#### Your instructions
Working from the records below, repeat exactly the lines starting at the line that contains "Lemma scheduleEvents_fd_app (active" and ending at the line that contains "d) events) d).", inclusive.

Dataset entries:
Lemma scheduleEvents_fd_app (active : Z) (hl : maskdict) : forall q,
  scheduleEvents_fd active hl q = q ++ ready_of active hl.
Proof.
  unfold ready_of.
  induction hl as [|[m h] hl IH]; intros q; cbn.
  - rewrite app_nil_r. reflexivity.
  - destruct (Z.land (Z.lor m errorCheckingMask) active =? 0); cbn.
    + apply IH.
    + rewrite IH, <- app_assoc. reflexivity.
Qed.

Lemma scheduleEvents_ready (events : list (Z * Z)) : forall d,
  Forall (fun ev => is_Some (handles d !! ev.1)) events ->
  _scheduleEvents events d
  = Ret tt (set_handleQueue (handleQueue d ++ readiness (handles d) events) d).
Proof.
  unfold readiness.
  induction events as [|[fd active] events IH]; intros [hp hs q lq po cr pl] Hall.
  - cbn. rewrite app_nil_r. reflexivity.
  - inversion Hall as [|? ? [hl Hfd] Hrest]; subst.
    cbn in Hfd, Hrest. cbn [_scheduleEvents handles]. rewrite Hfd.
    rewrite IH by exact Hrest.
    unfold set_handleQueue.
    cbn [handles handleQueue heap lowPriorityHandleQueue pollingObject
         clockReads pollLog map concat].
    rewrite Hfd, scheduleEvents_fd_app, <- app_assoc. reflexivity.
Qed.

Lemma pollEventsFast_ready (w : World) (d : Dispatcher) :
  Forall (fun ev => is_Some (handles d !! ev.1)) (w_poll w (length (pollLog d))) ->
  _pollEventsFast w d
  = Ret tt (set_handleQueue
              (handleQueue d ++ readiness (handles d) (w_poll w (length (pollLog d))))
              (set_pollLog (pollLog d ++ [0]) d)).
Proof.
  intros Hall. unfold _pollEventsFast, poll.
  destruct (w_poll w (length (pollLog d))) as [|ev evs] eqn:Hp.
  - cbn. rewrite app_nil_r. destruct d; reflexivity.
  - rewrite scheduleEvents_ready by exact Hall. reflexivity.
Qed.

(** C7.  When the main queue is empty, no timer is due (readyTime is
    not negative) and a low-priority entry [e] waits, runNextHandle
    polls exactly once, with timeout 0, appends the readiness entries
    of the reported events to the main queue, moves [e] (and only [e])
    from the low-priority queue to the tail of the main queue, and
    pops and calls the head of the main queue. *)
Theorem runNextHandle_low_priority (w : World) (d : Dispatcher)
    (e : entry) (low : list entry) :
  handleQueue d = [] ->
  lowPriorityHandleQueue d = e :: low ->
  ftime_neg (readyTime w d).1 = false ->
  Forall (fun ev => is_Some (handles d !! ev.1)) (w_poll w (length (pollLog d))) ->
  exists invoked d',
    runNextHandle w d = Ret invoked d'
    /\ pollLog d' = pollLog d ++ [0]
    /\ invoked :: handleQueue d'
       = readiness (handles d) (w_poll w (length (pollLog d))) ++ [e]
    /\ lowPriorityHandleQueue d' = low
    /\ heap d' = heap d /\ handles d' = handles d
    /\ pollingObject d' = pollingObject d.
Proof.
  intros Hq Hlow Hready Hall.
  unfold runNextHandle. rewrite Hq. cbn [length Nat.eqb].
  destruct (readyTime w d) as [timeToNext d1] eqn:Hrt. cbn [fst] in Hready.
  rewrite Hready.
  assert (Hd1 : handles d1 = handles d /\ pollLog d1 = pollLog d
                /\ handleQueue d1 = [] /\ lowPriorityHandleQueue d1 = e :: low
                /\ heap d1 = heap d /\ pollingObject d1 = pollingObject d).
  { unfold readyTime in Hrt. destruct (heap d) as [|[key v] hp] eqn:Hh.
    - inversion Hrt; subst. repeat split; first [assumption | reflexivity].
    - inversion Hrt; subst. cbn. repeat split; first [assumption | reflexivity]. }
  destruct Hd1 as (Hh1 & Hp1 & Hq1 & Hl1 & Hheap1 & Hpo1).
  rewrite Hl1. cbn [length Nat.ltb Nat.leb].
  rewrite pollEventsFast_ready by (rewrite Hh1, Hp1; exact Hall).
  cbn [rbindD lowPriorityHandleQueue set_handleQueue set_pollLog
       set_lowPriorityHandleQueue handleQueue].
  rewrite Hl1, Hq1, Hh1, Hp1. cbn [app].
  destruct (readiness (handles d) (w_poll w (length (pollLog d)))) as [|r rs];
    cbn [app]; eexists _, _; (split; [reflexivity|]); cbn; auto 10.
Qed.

* * *

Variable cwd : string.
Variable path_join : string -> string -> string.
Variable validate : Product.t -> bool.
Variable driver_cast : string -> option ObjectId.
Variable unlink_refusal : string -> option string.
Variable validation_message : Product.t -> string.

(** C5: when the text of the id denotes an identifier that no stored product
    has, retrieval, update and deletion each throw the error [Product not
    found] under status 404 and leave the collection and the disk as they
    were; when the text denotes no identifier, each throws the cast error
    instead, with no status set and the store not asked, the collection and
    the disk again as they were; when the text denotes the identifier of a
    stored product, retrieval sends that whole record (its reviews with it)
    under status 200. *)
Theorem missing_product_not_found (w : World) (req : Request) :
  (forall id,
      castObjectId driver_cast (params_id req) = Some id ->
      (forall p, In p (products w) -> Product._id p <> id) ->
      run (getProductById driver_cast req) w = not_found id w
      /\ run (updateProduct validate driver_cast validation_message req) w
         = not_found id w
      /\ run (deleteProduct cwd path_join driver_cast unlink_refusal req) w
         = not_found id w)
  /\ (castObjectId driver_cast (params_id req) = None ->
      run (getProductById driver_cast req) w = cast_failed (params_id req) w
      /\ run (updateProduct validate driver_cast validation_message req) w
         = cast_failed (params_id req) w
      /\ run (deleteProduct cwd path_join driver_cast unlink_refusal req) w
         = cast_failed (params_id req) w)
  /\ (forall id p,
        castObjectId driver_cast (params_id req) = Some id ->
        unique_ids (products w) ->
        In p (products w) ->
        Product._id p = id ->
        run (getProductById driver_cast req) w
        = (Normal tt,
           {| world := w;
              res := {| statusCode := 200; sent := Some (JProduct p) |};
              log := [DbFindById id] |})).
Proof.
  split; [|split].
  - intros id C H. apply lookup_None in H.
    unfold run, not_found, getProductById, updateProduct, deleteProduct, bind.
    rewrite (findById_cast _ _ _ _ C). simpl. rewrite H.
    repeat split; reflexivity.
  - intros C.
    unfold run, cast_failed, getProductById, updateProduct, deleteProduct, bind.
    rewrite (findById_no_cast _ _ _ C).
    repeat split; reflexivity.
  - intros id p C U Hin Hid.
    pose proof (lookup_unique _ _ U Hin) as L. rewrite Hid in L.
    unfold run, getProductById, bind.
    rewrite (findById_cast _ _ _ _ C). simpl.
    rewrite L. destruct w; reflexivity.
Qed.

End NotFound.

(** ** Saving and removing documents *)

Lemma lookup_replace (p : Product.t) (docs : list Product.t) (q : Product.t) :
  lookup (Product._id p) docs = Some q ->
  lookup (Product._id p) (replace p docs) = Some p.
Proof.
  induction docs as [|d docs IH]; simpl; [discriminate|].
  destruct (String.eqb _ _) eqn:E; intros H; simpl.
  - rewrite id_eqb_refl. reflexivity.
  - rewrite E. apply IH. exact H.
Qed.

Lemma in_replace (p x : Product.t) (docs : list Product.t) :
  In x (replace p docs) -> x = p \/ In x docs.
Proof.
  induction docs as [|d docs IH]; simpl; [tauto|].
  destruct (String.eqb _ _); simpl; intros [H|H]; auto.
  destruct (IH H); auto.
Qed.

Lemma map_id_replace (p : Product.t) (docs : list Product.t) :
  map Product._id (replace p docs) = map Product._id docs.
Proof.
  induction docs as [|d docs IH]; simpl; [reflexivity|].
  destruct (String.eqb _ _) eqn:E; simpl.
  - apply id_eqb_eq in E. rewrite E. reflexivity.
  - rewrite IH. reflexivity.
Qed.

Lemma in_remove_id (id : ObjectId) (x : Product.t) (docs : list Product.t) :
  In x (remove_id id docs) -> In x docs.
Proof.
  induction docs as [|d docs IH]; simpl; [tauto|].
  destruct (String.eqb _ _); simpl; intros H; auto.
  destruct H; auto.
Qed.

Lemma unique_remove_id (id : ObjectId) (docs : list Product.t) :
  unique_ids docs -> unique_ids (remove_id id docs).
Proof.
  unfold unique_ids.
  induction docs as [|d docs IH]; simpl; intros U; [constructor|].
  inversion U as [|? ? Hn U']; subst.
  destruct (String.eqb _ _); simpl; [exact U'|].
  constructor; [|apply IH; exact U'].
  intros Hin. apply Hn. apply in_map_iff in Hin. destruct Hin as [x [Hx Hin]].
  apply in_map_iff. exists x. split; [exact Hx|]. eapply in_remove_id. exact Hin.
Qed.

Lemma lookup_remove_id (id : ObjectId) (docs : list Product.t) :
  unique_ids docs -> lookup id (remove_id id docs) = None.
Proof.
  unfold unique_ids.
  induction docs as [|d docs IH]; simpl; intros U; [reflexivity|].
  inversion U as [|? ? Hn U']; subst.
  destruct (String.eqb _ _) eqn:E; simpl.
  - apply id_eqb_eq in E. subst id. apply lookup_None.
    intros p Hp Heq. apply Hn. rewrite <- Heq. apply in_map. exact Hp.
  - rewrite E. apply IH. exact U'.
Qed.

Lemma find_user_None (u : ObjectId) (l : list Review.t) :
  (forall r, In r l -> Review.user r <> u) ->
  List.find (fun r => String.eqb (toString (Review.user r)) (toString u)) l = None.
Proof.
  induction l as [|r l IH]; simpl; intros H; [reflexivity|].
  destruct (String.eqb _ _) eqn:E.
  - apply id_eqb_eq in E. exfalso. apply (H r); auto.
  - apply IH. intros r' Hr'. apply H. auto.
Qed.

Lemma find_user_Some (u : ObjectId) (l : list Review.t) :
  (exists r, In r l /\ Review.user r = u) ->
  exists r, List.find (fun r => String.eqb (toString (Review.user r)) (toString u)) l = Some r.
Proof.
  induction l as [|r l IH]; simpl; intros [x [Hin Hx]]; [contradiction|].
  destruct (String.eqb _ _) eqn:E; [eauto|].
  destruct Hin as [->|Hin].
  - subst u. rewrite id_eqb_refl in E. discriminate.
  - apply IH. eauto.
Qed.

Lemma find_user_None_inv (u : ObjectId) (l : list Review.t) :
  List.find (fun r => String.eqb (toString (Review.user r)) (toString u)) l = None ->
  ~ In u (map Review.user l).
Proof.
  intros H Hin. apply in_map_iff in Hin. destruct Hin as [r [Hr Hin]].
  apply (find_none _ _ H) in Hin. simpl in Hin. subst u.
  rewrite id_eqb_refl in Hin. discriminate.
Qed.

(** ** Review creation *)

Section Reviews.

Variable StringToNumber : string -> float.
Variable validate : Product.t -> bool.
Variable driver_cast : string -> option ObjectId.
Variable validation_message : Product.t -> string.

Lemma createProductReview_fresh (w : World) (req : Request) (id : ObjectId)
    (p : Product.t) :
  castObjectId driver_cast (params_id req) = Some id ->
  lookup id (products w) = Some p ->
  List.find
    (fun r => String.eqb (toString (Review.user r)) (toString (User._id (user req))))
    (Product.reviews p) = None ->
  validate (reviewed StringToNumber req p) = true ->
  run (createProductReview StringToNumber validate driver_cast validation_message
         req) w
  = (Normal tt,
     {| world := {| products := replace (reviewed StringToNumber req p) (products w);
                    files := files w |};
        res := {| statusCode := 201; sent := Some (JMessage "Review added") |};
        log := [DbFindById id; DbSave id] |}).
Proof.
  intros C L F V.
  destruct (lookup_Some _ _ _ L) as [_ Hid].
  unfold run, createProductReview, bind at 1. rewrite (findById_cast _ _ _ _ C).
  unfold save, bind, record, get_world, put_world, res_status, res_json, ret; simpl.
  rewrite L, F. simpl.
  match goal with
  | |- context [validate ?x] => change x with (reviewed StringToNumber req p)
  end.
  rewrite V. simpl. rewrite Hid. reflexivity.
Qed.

---

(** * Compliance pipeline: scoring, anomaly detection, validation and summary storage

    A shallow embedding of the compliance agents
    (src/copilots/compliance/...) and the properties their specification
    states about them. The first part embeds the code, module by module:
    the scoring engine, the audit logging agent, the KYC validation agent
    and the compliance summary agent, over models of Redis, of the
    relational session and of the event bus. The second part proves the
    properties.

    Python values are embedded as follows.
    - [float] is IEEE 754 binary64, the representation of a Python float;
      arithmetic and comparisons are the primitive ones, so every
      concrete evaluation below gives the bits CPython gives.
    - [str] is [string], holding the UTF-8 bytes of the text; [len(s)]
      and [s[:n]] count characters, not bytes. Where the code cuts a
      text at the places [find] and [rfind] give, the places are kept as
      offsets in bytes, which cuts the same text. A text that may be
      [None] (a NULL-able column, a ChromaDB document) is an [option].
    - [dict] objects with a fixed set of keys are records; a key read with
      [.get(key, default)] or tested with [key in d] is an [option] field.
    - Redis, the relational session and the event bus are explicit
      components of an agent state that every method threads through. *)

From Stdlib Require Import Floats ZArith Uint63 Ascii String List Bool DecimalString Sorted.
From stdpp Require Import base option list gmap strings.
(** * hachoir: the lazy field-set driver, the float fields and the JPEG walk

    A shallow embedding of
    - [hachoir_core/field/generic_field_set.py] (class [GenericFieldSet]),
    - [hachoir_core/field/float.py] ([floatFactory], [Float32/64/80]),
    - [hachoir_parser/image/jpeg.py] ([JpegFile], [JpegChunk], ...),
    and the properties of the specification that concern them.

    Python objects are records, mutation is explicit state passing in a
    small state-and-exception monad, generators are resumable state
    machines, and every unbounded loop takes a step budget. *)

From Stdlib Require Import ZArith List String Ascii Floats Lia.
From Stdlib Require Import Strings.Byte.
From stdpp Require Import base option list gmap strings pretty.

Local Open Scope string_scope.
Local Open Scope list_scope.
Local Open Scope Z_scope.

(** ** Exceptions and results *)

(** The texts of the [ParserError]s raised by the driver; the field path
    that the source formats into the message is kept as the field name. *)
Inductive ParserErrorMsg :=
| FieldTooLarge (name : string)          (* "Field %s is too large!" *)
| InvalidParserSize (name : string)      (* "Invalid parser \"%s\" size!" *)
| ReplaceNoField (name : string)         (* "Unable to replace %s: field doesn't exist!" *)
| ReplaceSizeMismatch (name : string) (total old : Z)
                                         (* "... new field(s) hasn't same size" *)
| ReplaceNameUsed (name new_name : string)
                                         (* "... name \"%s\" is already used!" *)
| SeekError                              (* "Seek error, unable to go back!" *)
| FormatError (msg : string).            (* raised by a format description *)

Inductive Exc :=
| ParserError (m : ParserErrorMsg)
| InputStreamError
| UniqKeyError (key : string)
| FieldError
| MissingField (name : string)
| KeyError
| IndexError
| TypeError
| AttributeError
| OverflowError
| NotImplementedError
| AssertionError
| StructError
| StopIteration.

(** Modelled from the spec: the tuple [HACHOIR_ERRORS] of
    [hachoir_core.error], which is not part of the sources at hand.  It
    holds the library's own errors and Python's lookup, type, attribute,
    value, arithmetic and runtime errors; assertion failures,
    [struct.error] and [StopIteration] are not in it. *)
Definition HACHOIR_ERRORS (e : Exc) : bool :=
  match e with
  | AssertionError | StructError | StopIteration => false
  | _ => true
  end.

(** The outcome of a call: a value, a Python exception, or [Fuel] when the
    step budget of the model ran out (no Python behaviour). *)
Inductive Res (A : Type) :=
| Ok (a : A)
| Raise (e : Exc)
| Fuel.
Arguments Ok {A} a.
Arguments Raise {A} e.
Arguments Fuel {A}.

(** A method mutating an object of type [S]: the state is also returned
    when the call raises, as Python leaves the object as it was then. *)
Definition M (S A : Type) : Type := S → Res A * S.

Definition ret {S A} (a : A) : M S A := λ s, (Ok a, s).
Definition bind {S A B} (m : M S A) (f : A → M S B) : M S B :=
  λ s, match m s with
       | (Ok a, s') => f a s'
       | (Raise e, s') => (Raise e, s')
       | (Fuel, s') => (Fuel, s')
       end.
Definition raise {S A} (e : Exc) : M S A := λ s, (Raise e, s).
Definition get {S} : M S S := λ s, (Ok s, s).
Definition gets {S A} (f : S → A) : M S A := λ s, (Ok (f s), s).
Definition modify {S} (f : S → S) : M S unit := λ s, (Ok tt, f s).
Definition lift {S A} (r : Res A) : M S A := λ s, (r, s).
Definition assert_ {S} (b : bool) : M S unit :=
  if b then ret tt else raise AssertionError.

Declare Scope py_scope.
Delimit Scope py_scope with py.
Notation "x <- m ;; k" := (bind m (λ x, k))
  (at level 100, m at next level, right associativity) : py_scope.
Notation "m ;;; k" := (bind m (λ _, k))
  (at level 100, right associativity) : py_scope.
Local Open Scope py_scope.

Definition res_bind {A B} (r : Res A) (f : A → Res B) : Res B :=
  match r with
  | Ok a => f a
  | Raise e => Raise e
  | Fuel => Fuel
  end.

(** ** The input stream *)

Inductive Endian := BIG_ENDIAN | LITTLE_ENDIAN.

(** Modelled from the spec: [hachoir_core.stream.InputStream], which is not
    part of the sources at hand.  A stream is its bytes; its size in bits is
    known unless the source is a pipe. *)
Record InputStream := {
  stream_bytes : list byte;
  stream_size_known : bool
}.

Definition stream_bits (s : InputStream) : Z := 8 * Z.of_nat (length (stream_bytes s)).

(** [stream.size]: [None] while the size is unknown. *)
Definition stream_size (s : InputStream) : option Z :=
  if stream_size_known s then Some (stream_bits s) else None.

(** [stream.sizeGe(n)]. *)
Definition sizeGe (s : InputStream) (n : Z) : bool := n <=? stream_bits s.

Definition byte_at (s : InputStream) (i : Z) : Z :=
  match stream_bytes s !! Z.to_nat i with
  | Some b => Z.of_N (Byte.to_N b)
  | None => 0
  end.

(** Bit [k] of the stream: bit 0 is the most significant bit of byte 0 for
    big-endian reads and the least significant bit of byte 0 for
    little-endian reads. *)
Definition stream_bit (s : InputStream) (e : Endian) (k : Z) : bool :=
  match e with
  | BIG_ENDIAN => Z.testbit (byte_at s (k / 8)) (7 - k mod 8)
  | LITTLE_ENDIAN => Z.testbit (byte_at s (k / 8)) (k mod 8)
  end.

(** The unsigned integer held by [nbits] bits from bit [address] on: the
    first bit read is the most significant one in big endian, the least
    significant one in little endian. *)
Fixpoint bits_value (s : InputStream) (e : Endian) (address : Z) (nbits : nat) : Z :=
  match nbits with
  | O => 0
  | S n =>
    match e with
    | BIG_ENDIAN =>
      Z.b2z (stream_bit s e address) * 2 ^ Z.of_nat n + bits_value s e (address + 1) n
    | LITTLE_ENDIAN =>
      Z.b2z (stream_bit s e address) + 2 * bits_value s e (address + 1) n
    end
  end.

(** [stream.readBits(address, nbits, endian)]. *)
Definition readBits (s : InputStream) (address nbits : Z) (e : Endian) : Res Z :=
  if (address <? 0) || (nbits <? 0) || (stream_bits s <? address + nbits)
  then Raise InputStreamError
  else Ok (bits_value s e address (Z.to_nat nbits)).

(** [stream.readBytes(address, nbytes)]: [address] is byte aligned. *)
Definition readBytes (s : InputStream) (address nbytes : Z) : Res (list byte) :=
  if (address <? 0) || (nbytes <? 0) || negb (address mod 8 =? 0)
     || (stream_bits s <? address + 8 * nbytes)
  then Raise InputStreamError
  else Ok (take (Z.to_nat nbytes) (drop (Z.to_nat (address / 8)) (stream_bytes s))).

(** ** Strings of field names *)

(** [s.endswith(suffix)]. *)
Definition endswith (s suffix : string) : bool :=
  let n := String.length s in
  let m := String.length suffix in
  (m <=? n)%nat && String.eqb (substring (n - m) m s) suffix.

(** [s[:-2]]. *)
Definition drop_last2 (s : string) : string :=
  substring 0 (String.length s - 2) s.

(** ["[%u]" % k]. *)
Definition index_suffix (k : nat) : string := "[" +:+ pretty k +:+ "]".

#### Answer area
Lemma scheduleEvents_fd_app (active : Z) (hl : maskdict) : forall q,
  scheduleEvents_fd active hl q = q ++ ready_of active hl.
Proof.
  unfold ready_of.
  induction hl as [|[m h] hl IH]; intros q; cbn.
  - rewrite app_nil_r. reflexivity.
  - destruct (Z.land (Z.lor m errorCheckingMask) active =? 0); cbn.
    + apply IH.
    + rewrite IH, <- app_assoc. reflexivity.
Qed.

Lemma scheduleEvents_ready (events : list (Z * Z)) : forall d,
  Forall (fun ev => is_Some (handles d !! ev.1)) events ->
  _scheduleEvents events d
  = Ret tt (set_handleQueue (handleQueue d ++ readiness (handles d) events) d).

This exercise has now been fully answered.